A pesquisa AtlasIntel divulgada nesta terça-feira confirma o senador Cleitinho (Republicanos) na liderança da corrida ao governo de Minas Gerais, com 41% das intenções de voto. O resultado o coloca 11 pontos à frente de Patrus Ananias (PT), que aparece com 30%. O ex-prefeito Alexandre Kalil (PDT) aponta 9,2%, num quadro em que a vantagem de Cleitinho se destaca, mas ainda está distante de confirmar a vitória em primeiro turno.
O levantamento ouviu 1.804 eleitores entre 30 de agosto e 4 de setembro por recrutamento digital aleatório, com margem de erro de dois pontos percentuais e nível de confiança de 95%. O registro no TSE consta sob os protocolos MG-01579/2026 e BR-05852/2026. Entre os demais, Gabriel Azevedo (MDB) marca 4,7% e está tecnicamente empatado com Ben Mendes (Missão), Flávio Roscoe (PL) e Mateus Simões (PSD), que aparecem com 4% cada; brancos e nulos somam 0,4% e 2,2% disseram não saber.
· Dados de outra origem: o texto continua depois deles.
(* ===== verification/PageTypes.v ===== *)
(** * The declared types of the page

    TypeScript checks the page against the types of its messages, and nothing
    checks the messages.  As long as what arrives are messages of the declared
    union, the state has its declared types, and what is sent is an
    [OutgoingMessage]. *)
From S2P Require Import Prelude JsValue SignalingTypes Async Browser ReferenceBrowser Messages React WebrtcHelpers Page PageInvariant PageExamples.

(** [string] *)
Definition is_string (v : jsval) : Prop := ∃ s, v = JStr s.

(** [SDPMessage] *)
Definition is_sdp_message (v : jsval) : Prop :=
  ∃ m, v = encode m ∧ (message_type m = MtOffer ∨ message_type m = MtAnswer).

(** The types of the [useState] and [useRef] values. *)
Record typed_state (s : State) : Prop := {
  typed_clientId : clientId s = JNull ∨ is_string (clientId s);
  typed_peerId : is_string (peerId s);
  typed_pendingSDP n v : pendingSDP s = Some (n, v) → is_sdp_message v;
}.

Section Types.
Context {B : BrowserAPI}.
Local Abbreviation Page := (Config Refs State Update Fiber unit).
Implicit Types (tr : list IO) (v : jsval).

(** Every message received is one of the union. *)
Definition typed_trace tr : Prop := Forall (λ v, ∃ m, v = encode m) (received tr).

Lemma typed_received tr v : typed_trace tr → IoReceive v ∈ tr → ∃ m, v = encode m.
Proof.
  intros Ht Hin%elem_of_received. by apply (proj1 (Forall_forall _ _) Ht).
Qed.

Lemma typed_welcomed tr id : typed_trace tr → welcomed tr id → is_string id.
Proof.
  intros Ht (v & Hin & Hw & Hid). destruct (typed_received _ v Ht Hin) as [[i|f t d|f t d|f t d] ->]; try done.
  simpl in Hid. exists i. by injection Hid.
Qed.

Lemma typed_named_peer tr p : typed_trace tr → named_peer tr p → is_string p.
Proof.
  intros Ht [?|(v & Hin & Hg & Hp)]; [done|].
  destruct (typed_received _ v Ht Hin) as [[i|f t d|f t d|f t d] ->]; simpl in Hp;
    (by destruct Hg) || (exists f; by injection Hp).
Qed.

Lemma typed_received_sdp tr n v : typed_trace tr → received_sdp tr n v → is_sdp_message v.
Proof.
  intros Ht [Hn Hs]. destruct (typed_received _ v Ht) as [m ->]; [by eapply list_elem_of_lookup_2|].
  exists m. split; [done|]. destruct m; try done; by (left + right).
Qed.

Lemma typed_received_offer tr from :
  typed_trace tr → received_offer tr from → is_string from.
Proof.
  intros Ht (n & v & sdp & [Hn Hs] & Hf & _). eapply typed_named_peer; [done|]. right.
  exists v. split_and!; [by eapply list_elem_of_lookup_2|by left|done].
Qed.

Lemma env_typed (w : World Refs State Update Fiber) env :
  typed_trace (io (host w)) → env_ok w env → typed_state env.
Proof.
  intros Ht He. split.
  - destruct (env_id _ _ He); [by left|right]. by eapply typed_welcomed.
  - eapply typed_named_peer, env_peer; done.
  - intros n v Hp. eapply typed_received_sdp, env_pending; done.
Qed.

(** C10: While every message received is one of the declared union: the state of
    every render and the ref of the peer have their declared types, an
    assigned id is a string, and every text sent is the JSON of an
    [OutgoingMessage]. *)
Theorem page_is_typed c :
  reachable step init c → typed_trace (io (host (world c))) →
  (∀ env, env ∈ hooks (world c) :: renders (fiber (world c)) → typed_state env) ∧
  is_string (peerIdRef (refs (world c))) ∧
  (isLocalStreamReady (hooks (world c)) = true → is_Some (localStreamRef (refs (world c)))) ∧
  (∀ ws text, IoSend ws text ∈ io (host (world c)) →
     ∃ m fs, is_outgoing m = true ∧ encode m = JObj fs ∧ text = JSON_stringify fs).
Proof.
  intros Hc Ht. destruct (reachable_ok c Hc) as [Hi _]. split_and!.
  - intros env [->|Hin]%elem_of_cons; (eapply env_typed; [done|]); [apply Hi|by apply Hi].
  - eapply typed_named_peer, inv_peerIdRef; done.
  - apply Hi.
  - intros ws text (env & Hin & Hcl & Htext)%(inv_sent _ Hi).
    destruct (env_typed _ env Ht (inv_renders _ Hi env Hin)) as [Hid [p Hp] _].
    destruct Hid as [Hid|[i Hid]]; [by rewrite Hid in Hcl|].
    destruct Htext as [(sdp & _ & ->)|(from & sdp & Hoff & ->)].
    + eexists (SDPOfferMessage i p sdp), _. split_and!; [done|done|].
      unfold offer_text. by rewrite Hid, Hp.
    + destruct (typed_received_offer _ _ Ht Hoff) as [f ->].
      eexists (SDPAnswerMessage i f sdp), _. split_and!; [done|done|].
      unfold answer_text. by rewrite Hid.
Qed.
End Types.

#[local] Existing Instance RefBrowser.

Lemma page_is_typed_witness :
  let c := final step init ex_answered in
  (∀ env, env ∈ hooks (world c) :: renders (fiber (world c)) → typed_state env) ∧
  is_string (peerIdRef (refs (world c))) ∧
  (isLocalStreamReady (hooks (world c)) = true → is_Some (localStreamRef (refs (world c)))) ∧
  (∀ ws text, IoSend ws text ∈ io (host (world c)) →
     ∃ m fs, is_outgoing m = true ∧ encode m = JObj fs ∧ text = JSON_stringify fs).
Proof.
  apply (page_is_typed (final step init ex_answered)); [by_run|]. unfold typed_trace.
  replace (received (io (host (world (final step init ex_answered))))) with
    [encode (WelcomeMessage "alice"); encode (SDPOfferMessage "bob" "alice" (ex_sdp "offer"))]
    by (vm_compute; reflexivity).
  constructor; [by eexists|constructor; [by eexists|constructor]].
Defined.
Politicamente, o cenário sinalizado pelo levantamento acende um alerta para o PT: Patrus ocupa a posição de segundo lugar, porém com desvantagem consistente que demanda reação rápida para reduzir a distância. A liderança de Cleitinho amplia a pressão sobre eventuais apoios e estratégias de campanha do campo governista em Minas, que terá de ajustar mensagem e mobilização se quiser reconquistar terreno antes da reta final.
A performance de Kalil, inferior à registrada em expectativas iniciais de parte do mercado e da própria base de aliados, indica limitação de espaço para uma terceira via capaz de chegar ao segundo turno. Já a dispersão entre candidatos menores mantém a possibilidade de um segundo turno e transforma alianças e transferências de apoio em fator central para o desfecho da disputa.
Os números configuram um retrato do momento, não uma previsão definitiva. Resta aos concorrentes traduzir intenções em votos: Patrus precisa encurtar a distância; Cleitinho terá de sustentar e ampliar a base; e os candidatos menores buscam consolidar nichos que podem virar diferenciais estratégicos. A pesquisa, por enquanto, complica a narrativa de quem esperava uma disputa mais pulverizada.